> **What you need to do**: Below are some records. Reproduce them exactly from their first line through the line with "nearestDistance best = dist", inclusive.

Dataset entries
────────────────────

(* ===================================================================== *)
(** * The route optimiser *)
(* ===================================================================== *)

Section Route.
  Context {RT : Runtime}.
  Local Open Scope float_scope.

  (** The [for] loop keeps [nearest], [nearestDistance] and [nearestIndex]
      in step: [nearest] is [remaining[nearestIndex]] and [nearestDistance]
      its distance from [current]. *)
Lemma for_loop_index current pre rest best :
    (pre ++ rest) !! nearestIndex best = Some (nearest best) →
    nearestDistance best = dist current (nearest best) →
    let n := for_loop current rest (length pre) best in
    (pre ++ rest) !! nearestIndex n = Some (nearest n) ∧
    nearestDistance n = dist current (nearest n).
  Proof.
    revert pre best. induction rest as [|r rest IH]; intros pre best Hi Hd; cbn.
    - auto.
    - specialize (IH (pre ++ [r])). rewrite length_app, Nat.add_1_r in IH.
      rewrite <- app_assoc in IH. cbn in IH. apply IH.
      + destruct (dist current r <? nearestDistance best); cbn; [|done].
        by rewrite list_lookup_middle.
      + destruct (dist current r <? nearestDistance best); cbn; done.
  Qed.

  (** What the [for] loop has established once it has looked at the
      indices below [length pre], and so at its end. *)
Lemma for_loop_min current pre rest best :
    (nearestIndex best < length pre)%nat →
    (∀ j r, (j < length pre)%nat → (pre ++ rest) !! j = Some r →
            (dist current r <? nearestDistance best) = false) →
    (∀ j r, (j < nearestIndex best)%nat → (pre ++ rest) !! j = Some r →
            (dist current r <=? nearestDistance best) = false) →
    let n := for_loop current rest (length pre) best in
    (∀ j r, (pre ++ rest) !! j = Some r →
            (dist current r <? nearestDistance n) = false) ∧
    (∀ j r, (j < nearestIndex n)%nat → (pre ++ rest) !! j = Some r →
            (dist current r <=? nearestDistance n) = false).
  Proof.
    revert pre best. induction rest as [|r rest IH]; intros pre best Hlt H1 H2; cbn.
    - split; [|done]. intros j x Hx. apply (H1 j x); [|done].
      apply lookup_lt_Some in Hx. by rewrite app_nil_r in Hx.
    - specialize (IH (pre ++ [r])). rewrite length_app, Nat.add_1_r in IH.
      rewrite <- app_assoc in IH. cbn in IH. apply IH; clear IH.
      + destruct (dist current r <? nearestDistance best); cbn; lia.
      + intros j x Hj Hx.
        destruct (dist current r <? nearestDistance best) eqn:E; cbn.
        * destruct (decide (j = length pre)) as [->|Hne].
          { rewrite list_lookup_middle in Hx by done. injection Hx as <-.
            apply ltb_irrefl. }
          apply not_true_is_false. intros C.
          pose proof (ltb_trans _ _ _ C E) as C'.
          rewrite (H1 j x) in C'; [discriminate| lia | done].
        * destruct (decide (j = length pre)) as [->|Hne].
          { rewrite list_lookup_middle in Hx by done. by injection Hx as <-. }
          apply (H1 j x); [lia | done].
      + intros j x Hj Hx.
        destruct (dist current r <? nearestDistance best) eqn:E; cbn in *.
        * apply not_true_is_false. intros C.
          pose proof (leb_ltb_trans _ _ _ C E) as C'.
          rewrite (H1 j x) in C'; [discriminate| lia | done].
        * by apply (H2 j x).
  Qed.

  (** Lines 226-237 select the stop [nearest_first] describes. *)
Lemma find_nearest_spec current r0 rest :
    let n := find_nearest current r0 rest in
    nearest_first current (r0 :: rest) (nearestIndex n) (nearest n) ∧
    nearestDistance n = dist current (nearest n).
  Proof.
    set (best := {| nearest := r0; nearestDistance := dist current r0;
                    nearestIndex := 0 |}).
    destruct (for_loop_index current [r0] rest best) as [Hi Hd]; [done..|].
    destruct (for_loop_min current [r0] rest best) as [H1 H2].
    - cbn. lia.
    - intros j r Hj Hr. destruct j; [|cbn in Hj; lia].
      injection Hr as <-. apply ltb_irrefl.
    - intros j r Hj. cbn in Hj. lia.
    - cbn [length app] in *.
      change (for_loop current rest 1 best) with (find_nearest current r0 rest) in *.
      split; [|done]. split; [done|]. rewrite <- Hd. split; [exact H1 | exact H2].
  Qed.

  (** The [while] loop, given enough iterations, ends with [remaining]
      empty, having appended to the route an [order] of the stops that it
      found by [nearest_first], and having added up its legs. *)
Lemma while_loop_spec fuel s :
    (length (st_remaining s) ≤ fuel)%nat →
    ∃ order,
      st_remaining (while_loop fuel s) = [] ∧
      st_route (while_loop fuel s) = st_route s ++ order ∧
      st_totalDistance (while_loop fuel s) =
        path_sum (st_totalDistance s) (st_current s) order ∧
      order ≡ₚ st_remaining s ∧
      greedy_order nearest_first (st_current s) (st_remaining s) order.
  Proof.
    revert s. induction fuel as [|fuel IH]; intros s Hlen.
    - destruct s as [rt [|r0 rest] cur tot]; cbn in *; [|lia].
      exists []. rewrite app_nil_r. repeat split; try done. constructor.
    - destruct s as [rt [|r0 rest] cur tot]; cbn in *.
      + exists []. rewrite app_nil_r. repeat split; try done. constructor.
      + destruct (find_nearest_spec cur r0 rest) as [Hsel Hd].
        set (n := find_nearest cur r0 rest) in *.
        pose proof Hsel as (Hk & _).
        unfold loop_body; cbn. fold n.
        destruct (IH {| st_route := rt ++ [nearest n];
                        st_remaining := delete (nearestIndex n) (r0 :: rest);
                        st_current := nearest n;
                        st_totalDistance := tot + nearestDistance n |})
          as (order & Hex & Hrt & Htot & Hperm & Hgreedy).
        { cbn [st_remaining]. rewrite length_delete by eauto. cbn. lia. }
        cbn [st_route st_remaining st_current st_totalDistance] in *.
        exists (nearest n :: order). split; [done|]. split.
        { by rewrite Hrt, <- app_assoc. }
        split. { cbn. by rewrite Htot, Hd. }
        split. { rewrite Hperm. symmetry. by apply delete_Permutation. }
        by econstructor.
  Qed.

  (** With the fuel [optimizeRoute] gives it the loop reaches its exit
      condition, and more fuel changes nothing. *)
Lemma while_loop_exits s :
    st_remaining (while_loop (length (st_remaining s)) s) = [].
  Proof. by destruct (while_loop_spec _ s (le_n _)) as (? & ? & _). Qed.
(** The loop over the attachments: a path that does not exist is warned
    about and passed over, the others are attached in order under their
    base name. *)
Fixpoint attach_all (fs : files) (paths : list str)
    : list event * list (str * content) :=
  match paths with
  | [] => ([], [])
  | p :: ps =>
      let rest := attach_all fs ps in
      match fs p with
      | None => (WarnMissing p :: rest.1, rest.2)
      | Some c => (rest.1, (basename p, c) :: rest.2)
      end
  end.

Definition send_email (env : Env) (smtp : Session → option glue_exn)
    (subj : subject) (body_html : body) (attachments : list str)
    (st : State) : State * attempt bool :=
  let user := SMTP_USER env in
  let pwd := SMTP_PASS env in
  let to := default [] (SMTP_TO env) in
  let smtp_host := default (text "smtp.gmail.com") (SMTP_HOST env) in
  match SMTP_PORT env with
  | None => (st, Raises BadPort)
  | Some smtp_port =>
      if negb (truthy user && truthy pwd && truthy (Some to)) then
        (log WarnIncomplete st, Returns false)
      else
        let recipients := recipients_of to in
        if decide (recipients = []) then
          (log WarnNoRecipients st, Returns false)
        else
          let parts := attach_all (disk st) attachments in
          let msg := {| From := default [] user;
                        To := join comma_space recipients;
                        Subject := subj;
                        Body := body_html;
                        Attachments := parts.2 |} in
          let session := {| host := smtp_host; port := smtp_port;
                            login_user := default [] user;
                            login_password := default [] pwd;
                            envelope_from := default [] user;
                            envelope_to := recipients;
                            payload := msg |} in
          let st := log_all parts.1 st in
          match smtp session with
          | Some e => (st, Raises e)
          | None =>
              (log (MailSent recipients)
                   {| disk := disk st; printed := printed st;
                      sessions := sessions st ++ [session] |},
               Returns true)
          end
  end.

(** ** [export_reports]

    [stamp] is the timestamp that names the two report files. *)
Definition OUTPUT_DIR : str := text "output".

(** [os.path.join] of a directory and a file name, on POSIX. *)
Definition path_join (dir name : str) : str := dir ++ 47%N :: name.

Definition csv_path (stamp : str) : str :=
  path_join OUTPUT_DIR (text "scan_" ++ stamp ++ text ".csv").

Definition html_path (stamp : str) : str :=
  path_join OUTPUT_DIR (text "scan_" ++ stamp ++ text ".html").
Arguments csv_path : simpl never.
Arguments html_path : simpl never.

Definition export_reports (stamp : str) (df : list Row) (st : State)
    : State * (str * str) :=
  let st := write_file (csv_path stamp) (CsvOf df) st in
  let st := write_file (html_path stamp) (HtmlOf df) st in
  (log (Exported (csv_path stamp) (html_path stamp)) st,
   (csv_path stamp, html_path stamp)).

(** ** [main] *)

Record World : Type := {
  tickers_file : option (list str);
  download : list str → attempt (option DataFrame);
  environ : Env;
  smtp : Session → option glue_exn;
  stamp : str;
  files_before : files
}.

Definition err_path : str := path_join OUTPUT_DIR (text "error.txt").
Arguments err_path : simpl never.

(** The [try] block of [main]. *)
Definition pipeline (w : World) (st : State) : State * attempt bool :=
  match load_tickers (tickers_file w) with
  | Raises e => (st, Raises e)
  | Returns tickers =>
      let st := log (Loaded (length tickers) (take 10 tickers)
                            (10 <? length tickers)%nat) st in
      let st := log (Fetching (length tickers)) st in
      match fetch_prices (download w tickers) with
      | Raises e => (st, Raises e)
      | Returns data =>
          let run := compute_signals data [] in
          let st := log_all (Diag <$> run.1) st in
          match run.2 with
          | Raise e => (st, Raises (EngineError e))
          | Ok df =>
              let exported := export_reports (stamp w) df st in
              send_email (environ w) (smtp w) ScanSubject (TopTen (take 10 df))
                         [exported.2.1; exported.2.2] exported.1
          end
      end
  end.

(** The state in which [main] starts: the files already there, nothing
    printed, no mail sent. *)
Definition initial (w : World) : State :=
  {| disk := files_before w; printed := []; sessions := [] |}.

(** [main]: the [try] block, and on any exception the error report and
    the failure notice; an exception of the failure notice leaves [main]. *)
Definition main (w : World) : State * attempt unit :=
  match pipeline w (initial w) with
  | (st, Returns _) => (st, Returns ())
  | (st, Raises e) =>
      let st := log (TaskFailed e) st in
      let st := write_file err_path (ErrorReport e) st in
      match send_email (environ w) (smtp w) FailureSubject (Traceback e)
                       [err_path] st with
      | (st, Returns _) => (st, Returns ())
      | (st, Raises e') => (st, Raises e')
      end
  end.

(** ** Stages of [main] *)

(** The states the [try] block goes through. *)
Definition after_load (w : World) (tickers : list str) : State :=
  log (Fetching (length tickers))
      (log (Loaded (length tickers) (take 10 tickers) (10 <? length tickers)%nat)
           (initial w)).

Definition after_engine (w : World) (tickers : list str) (data : DataFrame)
    : State :=
  log_all (Diag <$> (compute_signals data []).1) (after_load w tickers).

(** What the scan mail is sent from: the state after the export and the
    outcome of [send_email] there. *)
Definition scan_mail (w : World) (df : list Row) (st0 : State)
    : State * attempt bool :=
  send_email (environ w) (smtp w) ScanSubject (TopTen (take 10 df))
             [csv_path (stamp w); html_path (stamp w)]
             (export_reports (stamp w) df st0).1.
(** * A lock-coupled binary search tree database (db.c)

    Shallow embedding of the database of [src/db.c]: a binary search tree of
    heap-allocated nodes hanging off a statically allocated sentinel [head],
    traversed hand over hand under per-node reader/writer locks, together
    with the textual command interpreter.

    The heap is a finite map from addresses to nodes; every C function is a
    computation in a state-and-error monad over a [world] holding the heap,
    the log of lock operations, the outcome of the next allocations, the
    file system and the console. *)

From Stdlib Require Import ZArith Lia Ascii String OrderedTypeEx.
From stdpp Require Import gmap strings list fin_maps sorting.

Set Warnings "-clear-no-such-hyp,-level-tolerance".

Local Open Scope Z_scope.

(** ** C strings *)

(** A [string] stands for the bytes of a C string before its terminator. *)

Definition MAXLEN : nat := 256.

(** [strcmp] compares bytes as unsigned characters; only the sign of its
    result is specified. *)
Definition strcmp (s1 s2 : string) : Z :=
  match String.compare s1 s2 with
  | Lt => -1
  | Eq => 0
  | Gt => 1
  end.

(** [snprintf(buf, size, "%s", src)]: at most [size - 1] bytes of [src] and a
    terminator are written; with [size = 0] the buffer is left alone. *)
Definition snprintf (buf : string) (size : nat) (src : string) : string :=
  match size with
  | O => buf
  | S k => String.substring 0 k src
  end.

Definition isspace (c : ascii) : bool :=
  let n := N_of_ascii c in
  ((n =? 32) || ((9 <=? n) && (n <=? 13)))%N.

Fixpoint skip_space (s : string) : string :=
  match s with
  | EmptyString => EmptyString
  | String c r => if isspace c then skip_space r else s
  end.

(** The conversion [%<width>s]: the longest run of at most [width] bytes that
    are not white space, and the rest of the input. *)
Fixpoint scan_token (width : nat) (s : string) : string * string :=
  match width, s with
  | S w, String c r =>
      if isspace c then (EmptyString, s)
      else let '(t, rest) := scan_token w r in (String c t, rest)
  | _, _ => (EmptyString, s)
  end.

Definition scan_s (width : nat) (s : string) : option (string * string) :=
  match scan_token width (skip_space s) with
  | (EmptyString, _) => None
  | (t, rest) => Some (t, rest)
  end.

(** [sscanf(input, "%255s", name)]: the number of conversions, or [EOF],
    and the token stored. *)
Definition sscanf_s (input : string) : Z * string :=
  match scan_s 255 input with
  | None => (-1, EmptyString)
  | Some (t, _) => (1, t)
  end.

(** [sscanf(input, "%255s %255s", name, value)]. *)
Definition sscanf_s_s (input : string) : Z * string * string :=
  match scan_s 255 input with
  | None => (-1, EmptyString, EmptyString)
  | Some (t1, rest) =>
      match scan_s 255 rest with
      | None => (1, t1, EmptyString)
      | Some (t2, _) => (2, t1, t2)
      end
  end.

(** [fgets(buf, size, f)] reads at most [size - 1] bytes and stops after a
    newline; [room] is the number of bytes that still fit. *)
Fixpoint fgets (room : nat) (s : string) : string * string :=
  match room, s with
  | S k, String c r =>
      if Ascii.eqb c "010"%char then (String c EmptyString, r)
      else let '(l, rest) := fgets k r in (String c l, rest)
  | _, _ => (EmptyString, s)
  end.

(** The successive buffers a [while (fgets(ibuf, size, f) != 0)] loop sees. *)
Fixpoint fgets_all (fuel : nat) (size : nat) (s : string) : list string :=
  match fuel, s with
  | S f, String _ _ =>
      let '(l, rest) := fgets (size - 1) s in l :: fgets_all f size rest
  | _, _ => []
  end.

(** ** Nodes, the heap and the world *)

(** Addresses are positive numbers. *)

(** Modelled from the spec: [db.h], which declares [node_t], is not among the
    sources.  The fields are those [db.c] uses and the initialiser of [head]
    lists: the key, the value and the two children.  A null pointer is
    [None].  The lock of a node has no field of its own: what happens to it
    is recorded in the log of lock operations of the world. *)
Record node_t := mk_node {
  name : string;
  value : string;
  lchild : option positive;
  rchild : option positive
}.

Inductive lock_t := l_read | l_write.

Inductive lock_event :=
| Acquire (lt : lock_t) (a : positive)
| Release (a : positive).

(** What the next call of [node_constructor] will meet: each of its three
    allocations, each of its two copies and the initialisation of the lock
    can fail. *)
Inductive ctor_outcome :=
| CtorOk
| NodeMallocFails
| NameMallocFails
| ValueMallocFails
| NameCopyFails
| ValueCopyFails
| LockInitFails.

Record world := mk_world {
  heap : gmap positive node_t;
  locks : list lock_event;
  faults : list ctor_outcome;
  fs : gmap string string;
  unwritable : gset string;
  console : string
}.

(** The allocator: [malloc] returns an address that is not in use. *)
Class Allocator := {
  malloc_addr : gset positive -> positive;
  malloc_fresh : forall X : gset positive, malloc_addr X ∉ X
}.

#[export] Instance fresh_allocator : Allocator :=
  {| malloc_addr := fresh; malloc_fresh := is_fresh |}.

(** The sentinel [head] lives in the data region, at an address of its own. *)
Definition head : positive := 1%positive.

Definition head_node : node_t := mk_node "" "" None None.

Definition initial_world : world :=
  mk_world {[ head := head_node ]} [] [] ∅ ∅ "".

(** ** The monad: state, and failure on a wild pointer *)

Definition M (A : Type) : Type := world -> option (A * world).

Definition ret {A} (x : A) : M A := fun w => Some (x, w).

Definition bind {A B} (m : M A) (k : A -> M B) : M B :=
  fun w => match m w with
           | Some (x, w') => k x w'
           | None => None
           end.

Definition crash {A} : M A := fun _ => None.

Notation "'let*' x ':=' m 'in' k" := (bind m (fun x => k))
  (at level 10, x name, m at level 100, k at level 200).
Notation "m ';;;' k" := (bind m (fun _ => k))
  (at level 100, k at level 200, right associativity).

Definition with_heap (f : gmap positive node_t -> gmap positive node_t) (w : world) : world :=
  mk_world (f (heap w)) (locks w) (faults w) (fs w) (unwritable w) (console w).
Lemma psu_densities_mirror_witness :
  exists x y1 y2,
    fst (Multilevel.cell_psu_density
           (kernel_with_result "result3" (fitted_mixed unit_variances))) = Ok tt /\
    Multilevel.log (snd (Multilevel.cell_psu_density
           (kernel_with_result "result3" (fitted_mixed unit_variances))))
      = [Multilevel.lineplot x y1 ""; Multilevel.lineplot x y2 ""] /\
    List.length x = 100 /\ List.length y1 = 100 /\ List.length y2 = 100 /\
    (forall i, (i < 100)%nat -> nth i y2 None = nth (99 - i) y1 None).
Proof.
  apply (psu_densities_mirror (kernel_with_result "result3" (fitted_mixed unit_variances))
           (fitted_mixed unit_variances) 1%R 1%R);
    [reflexivity | reflexivity | reflexivity | lra | lra].
Defined.

(** ** Predictions, the baseline hazard and failed reads *)




(** X18: the baseline hazard is plotted from the first stratum of the
    fitted cumulative hazard: when its two arrays have the same length,
    the cell plots one quotient for each time but the last, so the two
    plotted arrays have the same length. *)
Theorem baseline_hazard_plot (result3 : Survival.PHRegResults) (k : Survival.kernel)
    (x y : list R) (rest : list (list R * list R)) :
  Survival.baseline_cumulative_hazard result3 = (x, y) :: rest ->
  List.length x = List.length y ->
  exists haz,
    fst (Survival.cell_baseline_hazard result3 k) = Ok tt /\
    Survival.log (snd (Survival.cell_baseline_hazard result3 k))
      = (Survival.log k ++ [Survival.plot (removelast x) haz ""])%list /\
    List.length haz = List.length (removelast x) /\
    List.length haz = (List.length x - 1)%nat.
Proof.
  intros Hb Hlen. unfold Survival.cell_baseline_hazard. rewrite Hb. cbv zeta.
  cbn [fst snd]. eexists. split; [reflexivity |]. split; [reflexivity |].
  rewrite map2_length by (rewrite !np_diff_length, Hlen; reflexivity).
  rewrite np_diff_length, removelast_len, Hlen. split; reflexivity.
Qed.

────────────────────

> **Solution**:
(* ===================================================================== *)
(** * The route optimiser *)
(* ===================================================================== *)

Section Route.
  Context {RT : Runtime}.
  Local Open Scope float_scope.

  (** The [for] loop keeps [nearest], [nearestDistance] and [nearestIndex]
      in step: [nearest] is [remaining[nearestIndex]] and [nearestDistance]
      its distance from [current]. *)
Lemma for_loop_index current pre rest best :
    (pre ++ rest) !! nearestIndex best = Some (nearest best) →
    nearestDistance best = dist current (nearest best) →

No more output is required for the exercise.